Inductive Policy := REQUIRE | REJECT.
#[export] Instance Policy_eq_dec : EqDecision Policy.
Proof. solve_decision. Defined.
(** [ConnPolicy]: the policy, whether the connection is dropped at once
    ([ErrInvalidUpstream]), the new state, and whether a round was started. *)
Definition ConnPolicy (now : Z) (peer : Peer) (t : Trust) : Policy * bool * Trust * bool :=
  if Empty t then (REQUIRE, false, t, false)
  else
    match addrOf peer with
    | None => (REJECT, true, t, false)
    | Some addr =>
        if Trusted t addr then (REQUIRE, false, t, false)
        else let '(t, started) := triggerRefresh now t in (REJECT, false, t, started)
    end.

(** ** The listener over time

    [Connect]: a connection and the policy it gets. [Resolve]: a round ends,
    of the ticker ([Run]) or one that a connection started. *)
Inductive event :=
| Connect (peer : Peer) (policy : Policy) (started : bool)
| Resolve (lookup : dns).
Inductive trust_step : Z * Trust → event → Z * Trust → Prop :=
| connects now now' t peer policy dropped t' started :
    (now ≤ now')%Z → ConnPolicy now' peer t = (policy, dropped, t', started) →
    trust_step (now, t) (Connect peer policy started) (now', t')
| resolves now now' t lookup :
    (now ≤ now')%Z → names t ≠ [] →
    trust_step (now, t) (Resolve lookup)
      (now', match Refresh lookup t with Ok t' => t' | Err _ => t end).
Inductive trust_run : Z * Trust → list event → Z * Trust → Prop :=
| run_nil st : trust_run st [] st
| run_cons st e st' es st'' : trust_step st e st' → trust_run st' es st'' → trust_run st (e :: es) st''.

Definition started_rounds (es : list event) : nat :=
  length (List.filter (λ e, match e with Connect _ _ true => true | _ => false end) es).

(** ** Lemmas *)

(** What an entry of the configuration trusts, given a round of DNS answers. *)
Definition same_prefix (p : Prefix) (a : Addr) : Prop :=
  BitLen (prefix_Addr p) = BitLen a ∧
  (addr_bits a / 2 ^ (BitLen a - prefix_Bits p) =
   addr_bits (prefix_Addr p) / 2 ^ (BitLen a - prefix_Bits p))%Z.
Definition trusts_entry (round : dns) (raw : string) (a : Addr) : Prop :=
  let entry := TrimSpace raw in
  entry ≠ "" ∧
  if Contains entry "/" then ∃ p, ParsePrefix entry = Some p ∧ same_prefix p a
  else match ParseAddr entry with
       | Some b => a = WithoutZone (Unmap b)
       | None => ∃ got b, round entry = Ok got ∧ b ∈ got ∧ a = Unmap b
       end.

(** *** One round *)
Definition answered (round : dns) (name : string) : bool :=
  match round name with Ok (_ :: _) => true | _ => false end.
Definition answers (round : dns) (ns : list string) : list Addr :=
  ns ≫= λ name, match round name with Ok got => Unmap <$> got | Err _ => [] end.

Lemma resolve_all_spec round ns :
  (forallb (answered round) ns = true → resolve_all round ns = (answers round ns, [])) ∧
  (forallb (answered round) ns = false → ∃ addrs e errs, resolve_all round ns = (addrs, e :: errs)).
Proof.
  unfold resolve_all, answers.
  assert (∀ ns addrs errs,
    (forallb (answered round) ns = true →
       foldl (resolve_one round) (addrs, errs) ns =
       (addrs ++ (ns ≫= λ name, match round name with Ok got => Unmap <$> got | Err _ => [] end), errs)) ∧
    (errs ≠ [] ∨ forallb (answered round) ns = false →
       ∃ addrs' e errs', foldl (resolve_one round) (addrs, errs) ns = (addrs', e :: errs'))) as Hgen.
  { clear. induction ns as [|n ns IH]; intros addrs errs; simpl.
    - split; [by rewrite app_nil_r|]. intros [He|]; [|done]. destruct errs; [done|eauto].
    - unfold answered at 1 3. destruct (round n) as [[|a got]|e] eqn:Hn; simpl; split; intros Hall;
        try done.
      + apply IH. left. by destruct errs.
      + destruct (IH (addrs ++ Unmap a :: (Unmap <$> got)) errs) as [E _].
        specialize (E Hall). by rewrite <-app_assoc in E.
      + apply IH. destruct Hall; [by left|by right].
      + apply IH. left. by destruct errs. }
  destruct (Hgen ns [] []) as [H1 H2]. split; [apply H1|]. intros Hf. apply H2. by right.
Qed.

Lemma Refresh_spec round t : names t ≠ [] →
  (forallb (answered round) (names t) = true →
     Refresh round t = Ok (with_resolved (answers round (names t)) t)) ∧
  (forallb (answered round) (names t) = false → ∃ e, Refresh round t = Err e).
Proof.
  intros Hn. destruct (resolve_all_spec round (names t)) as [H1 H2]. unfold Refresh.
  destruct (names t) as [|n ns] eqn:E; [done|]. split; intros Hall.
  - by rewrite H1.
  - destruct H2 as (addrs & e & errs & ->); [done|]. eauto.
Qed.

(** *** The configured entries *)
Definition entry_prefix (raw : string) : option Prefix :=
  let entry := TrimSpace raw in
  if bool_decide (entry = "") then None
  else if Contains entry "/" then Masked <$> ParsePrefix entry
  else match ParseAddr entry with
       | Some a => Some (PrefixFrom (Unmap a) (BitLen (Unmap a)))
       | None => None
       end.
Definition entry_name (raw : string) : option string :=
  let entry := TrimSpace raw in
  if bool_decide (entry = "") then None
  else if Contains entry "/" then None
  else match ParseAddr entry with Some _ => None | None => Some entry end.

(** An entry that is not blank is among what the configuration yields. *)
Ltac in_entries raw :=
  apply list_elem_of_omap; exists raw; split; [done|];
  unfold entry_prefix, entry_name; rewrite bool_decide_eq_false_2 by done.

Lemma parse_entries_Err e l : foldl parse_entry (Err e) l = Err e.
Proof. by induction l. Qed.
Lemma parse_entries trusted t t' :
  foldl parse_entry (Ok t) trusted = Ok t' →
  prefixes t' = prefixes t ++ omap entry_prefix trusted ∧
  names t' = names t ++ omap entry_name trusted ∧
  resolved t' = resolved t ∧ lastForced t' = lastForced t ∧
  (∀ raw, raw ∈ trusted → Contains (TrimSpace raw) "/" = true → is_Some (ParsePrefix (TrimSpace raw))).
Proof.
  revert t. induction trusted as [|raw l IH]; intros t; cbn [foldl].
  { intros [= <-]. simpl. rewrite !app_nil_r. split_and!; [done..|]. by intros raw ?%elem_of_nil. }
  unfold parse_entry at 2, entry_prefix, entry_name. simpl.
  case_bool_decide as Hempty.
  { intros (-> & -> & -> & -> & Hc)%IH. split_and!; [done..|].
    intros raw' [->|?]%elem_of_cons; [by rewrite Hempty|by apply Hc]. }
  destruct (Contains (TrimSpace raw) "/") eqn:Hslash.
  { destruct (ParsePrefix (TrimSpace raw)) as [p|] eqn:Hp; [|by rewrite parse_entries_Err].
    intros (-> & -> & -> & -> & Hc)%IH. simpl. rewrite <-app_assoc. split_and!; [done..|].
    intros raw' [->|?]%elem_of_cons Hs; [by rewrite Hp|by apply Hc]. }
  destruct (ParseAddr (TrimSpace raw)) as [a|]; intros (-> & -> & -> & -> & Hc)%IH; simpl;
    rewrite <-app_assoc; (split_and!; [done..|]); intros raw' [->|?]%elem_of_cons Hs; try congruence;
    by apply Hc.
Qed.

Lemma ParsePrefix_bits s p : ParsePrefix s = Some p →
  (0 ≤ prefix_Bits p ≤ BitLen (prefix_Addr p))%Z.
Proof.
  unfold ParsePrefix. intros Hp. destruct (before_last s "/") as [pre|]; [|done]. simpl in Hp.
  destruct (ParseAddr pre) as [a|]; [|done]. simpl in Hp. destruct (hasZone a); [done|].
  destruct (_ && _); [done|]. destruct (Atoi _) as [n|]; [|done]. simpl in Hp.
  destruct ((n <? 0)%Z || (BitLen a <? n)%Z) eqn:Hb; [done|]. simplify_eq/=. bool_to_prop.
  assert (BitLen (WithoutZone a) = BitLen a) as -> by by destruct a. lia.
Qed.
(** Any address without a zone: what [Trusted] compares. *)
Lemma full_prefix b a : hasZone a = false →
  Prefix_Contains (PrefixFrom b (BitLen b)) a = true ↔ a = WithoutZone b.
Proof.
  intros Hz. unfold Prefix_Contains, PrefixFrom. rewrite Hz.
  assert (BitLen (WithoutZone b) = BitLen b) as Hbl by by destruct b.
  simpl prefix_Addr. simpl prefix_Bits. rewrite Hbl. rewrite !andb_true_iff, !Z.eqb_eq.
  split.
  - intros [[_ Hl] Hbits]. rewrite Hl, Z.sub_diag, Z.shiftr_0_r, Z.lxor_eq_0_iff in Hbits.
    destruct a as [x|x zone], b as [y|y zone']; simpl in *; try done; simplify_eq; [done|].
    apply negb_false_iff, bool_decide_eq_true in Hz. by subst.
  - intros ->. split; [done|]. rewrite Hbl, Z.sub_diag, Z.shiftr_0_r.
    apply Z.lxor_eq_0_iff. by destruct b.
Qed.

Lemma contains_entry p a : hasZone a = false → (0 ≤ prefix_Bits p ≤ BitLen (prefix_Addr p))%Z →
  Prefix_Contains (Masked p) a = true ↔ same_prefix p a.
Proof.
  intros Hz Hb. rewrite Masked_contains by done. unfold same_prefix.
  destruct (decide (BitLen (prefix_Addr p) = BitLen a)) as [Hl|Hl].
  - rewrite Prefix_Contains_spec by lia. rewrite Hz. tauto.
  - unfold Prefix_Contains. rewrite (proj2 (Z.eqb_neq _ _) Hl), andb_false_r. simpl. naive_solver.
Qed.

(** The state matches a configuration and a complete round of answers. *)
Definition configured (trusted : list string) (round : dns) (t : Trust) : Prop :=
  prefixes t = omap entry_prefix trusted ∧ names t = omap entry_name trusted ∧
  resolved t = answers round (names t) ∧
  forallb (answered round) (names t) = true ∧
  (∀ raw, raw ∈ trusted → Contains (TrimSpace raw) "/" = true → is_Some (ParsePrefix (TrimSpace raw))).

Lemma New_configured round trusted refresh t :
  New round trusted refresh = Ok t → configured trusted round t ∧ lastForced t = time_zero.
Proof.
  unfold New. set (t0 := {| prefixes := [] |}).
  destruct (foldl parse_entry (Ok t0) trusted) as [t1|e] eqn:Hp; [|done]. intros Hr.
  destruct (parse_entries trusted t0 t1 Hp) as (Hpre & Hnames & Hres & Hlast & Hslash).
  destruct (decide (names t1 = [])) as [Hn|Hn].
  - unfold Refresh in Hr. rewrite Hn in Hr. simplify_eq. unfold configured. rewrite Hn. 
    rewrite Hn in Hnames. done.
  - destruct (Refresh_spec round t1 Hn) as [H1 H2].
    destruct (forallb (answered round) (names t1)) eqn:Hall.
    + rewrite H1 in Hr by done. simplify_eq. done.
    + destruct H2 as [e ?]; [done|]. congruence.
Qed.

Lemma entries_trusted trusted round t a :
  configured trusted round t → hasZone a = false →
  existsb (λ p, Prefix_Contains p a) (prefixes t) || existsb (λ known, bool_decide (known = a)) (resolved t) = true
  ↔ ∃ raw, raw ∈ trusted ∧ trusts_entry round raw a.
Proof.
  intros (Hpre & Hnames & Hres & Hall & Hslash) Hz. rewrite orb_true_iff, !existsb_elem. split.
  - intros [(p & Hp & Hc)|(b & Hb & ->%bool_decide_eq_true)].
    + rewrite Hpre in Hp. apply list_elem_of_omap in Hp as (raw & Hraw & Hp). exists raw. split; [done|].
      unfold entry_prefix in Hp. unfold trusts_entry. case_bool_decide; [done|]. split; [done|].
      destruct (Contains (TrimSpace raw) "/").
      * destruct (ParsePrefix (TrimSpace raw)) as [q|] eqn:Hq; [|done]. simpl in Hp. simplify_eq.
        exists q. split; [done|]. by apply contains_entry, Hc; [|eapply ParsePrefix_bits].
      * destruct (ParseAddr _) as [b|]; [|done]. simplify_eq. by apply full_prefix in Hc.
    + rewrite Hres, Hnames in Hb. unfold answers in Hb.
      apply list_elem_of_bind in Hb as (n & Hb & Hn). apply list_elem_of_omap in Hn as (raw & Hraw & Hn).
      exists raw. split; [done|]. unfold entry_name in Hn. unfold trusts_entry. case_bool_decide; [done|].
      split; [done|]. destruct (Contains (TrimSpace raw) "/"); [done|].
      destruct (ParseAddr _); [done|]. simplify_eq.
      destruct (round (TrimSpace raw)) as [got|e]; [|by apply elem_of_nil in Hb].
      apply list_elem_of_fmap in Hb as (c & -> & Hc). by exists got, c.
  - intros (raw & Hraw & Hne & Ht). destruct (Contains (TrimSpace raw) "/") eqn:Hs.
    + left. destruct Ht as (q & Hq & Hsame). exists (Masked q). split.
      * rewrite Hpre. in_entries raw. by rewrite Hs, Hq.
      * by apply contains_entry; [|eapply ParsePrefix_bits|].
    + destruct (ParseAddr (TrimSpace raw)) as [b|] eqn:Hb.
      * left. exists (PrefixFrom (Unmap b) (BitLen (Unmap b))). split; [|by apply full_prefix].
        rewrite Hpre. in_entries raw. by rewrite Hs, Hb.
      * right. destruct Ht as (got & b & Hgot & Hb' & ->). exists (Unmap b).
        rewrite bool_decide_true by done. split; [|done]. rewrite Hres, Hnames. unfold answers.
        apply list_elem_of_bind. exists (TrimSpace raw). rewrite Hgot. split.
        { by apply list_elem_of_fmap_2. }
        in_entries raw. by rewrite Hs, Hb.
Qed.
---------------
▶ [WHAT TO PRODUCE]
All that belongs in your answer is the stretch of entries above from the line with "done. simplify_eq. done." through the line with "rewrite Hpre. in_entries raw. by rewrite Hs, Hb.", printed exactly.

▶ [YOUR SOLUTION]
    + rewrite H1 in Hr by done. simplify_eq. done.
    + destruct H2 as [e ?]; [done|]. congruence.
Qed.

Lemma entries_trusted trusted round t a :
  configured trusted round t → hasZone a = false →
  existsb (λ p, Prefix_Contains p a) (prefixes t) || existsb (λ known, bool_decide (known = a)) (resolved t) = true
  ↔ ∃ raw, raw ∈ trusted ∧ trusts_entry round raw a.
Proof.
  intros (Hpre & Hnames & Hres & Hall & Hslash) Hz. rewrite orb_true_iff, !existsb_elem. split.
  - intros [(p & Hp & Hc)|(b & Hb & ->%bool_decide_eq_true)].
    + rewrite Hpre in Hp. apply list_elem_of_omap in Hp as (raw & Hraw & Hp). exists raw. split; [done|].
      unfold entry_prefix in Hp. unfold trusts_entry. case_bool_decide; [done|]. split; [done|].
      destruct (Contains (TrimSpace raw) "/").
      * destruct (ParsePrefix (TrimSpace raw)) as [q|] eqn:Hq; [|done]. simpl in Hp. simplify_eq.
        exists q. split; [done|]. by apply contains_entry, Hc; [|eapply ParsePrefix_bits].
      * destruct (ParseAddr _) as [b|]; [|done]. simplify_eq. by apply full_prefix in Hc.
    + rewrite Hres, Hnames in Hb. unfold answers in Hb.
      apply list_elem_of_bind in Hb as (n & Hb & Hn). apply list_elem_of_omap in Hn as (raw & Hraw & Hn).
      exists raw. split; [done|]. unfold entry_name in Hn. unfold trusts_entry. case_bool_decide; [done|].
      split; [done|]. destruct (Contains (TrimSpace raw) "/"); [done|].
      destruct (ParseAddr _); [done|]. simplify_eq.
      destruct (round (TrimSpace raw)) as [got|e]; [|by apply elem_of_nil in Hb].
      apply list_elem_of_fmap in Hb as (c & -> & Hc). by exists got, c.
  - intros (raw & Hraw & Hne & Ht). destruct (Contains (TrimSpace raw) "/") eqn:Hs.
    + left. destruct Ht as (q & Hq & Hsame). exists (Masked q). split.
      * rewrite Hpre. in_entries raw. by rewrite Hs, Hq.
      * by apply contains_entry; [|eapply ParsePrefix_bits|].
    + destruct (ParseAddr (TrimSpace raw)) as [b|] eqn:Hb.
      * left. exists (PrefixFrom (Unmap b) (BitLen (Unmap b))). split; [|by apply full_prefix].
        rewrite Hpre. in_entries raw. by rewrite Hs, Hb.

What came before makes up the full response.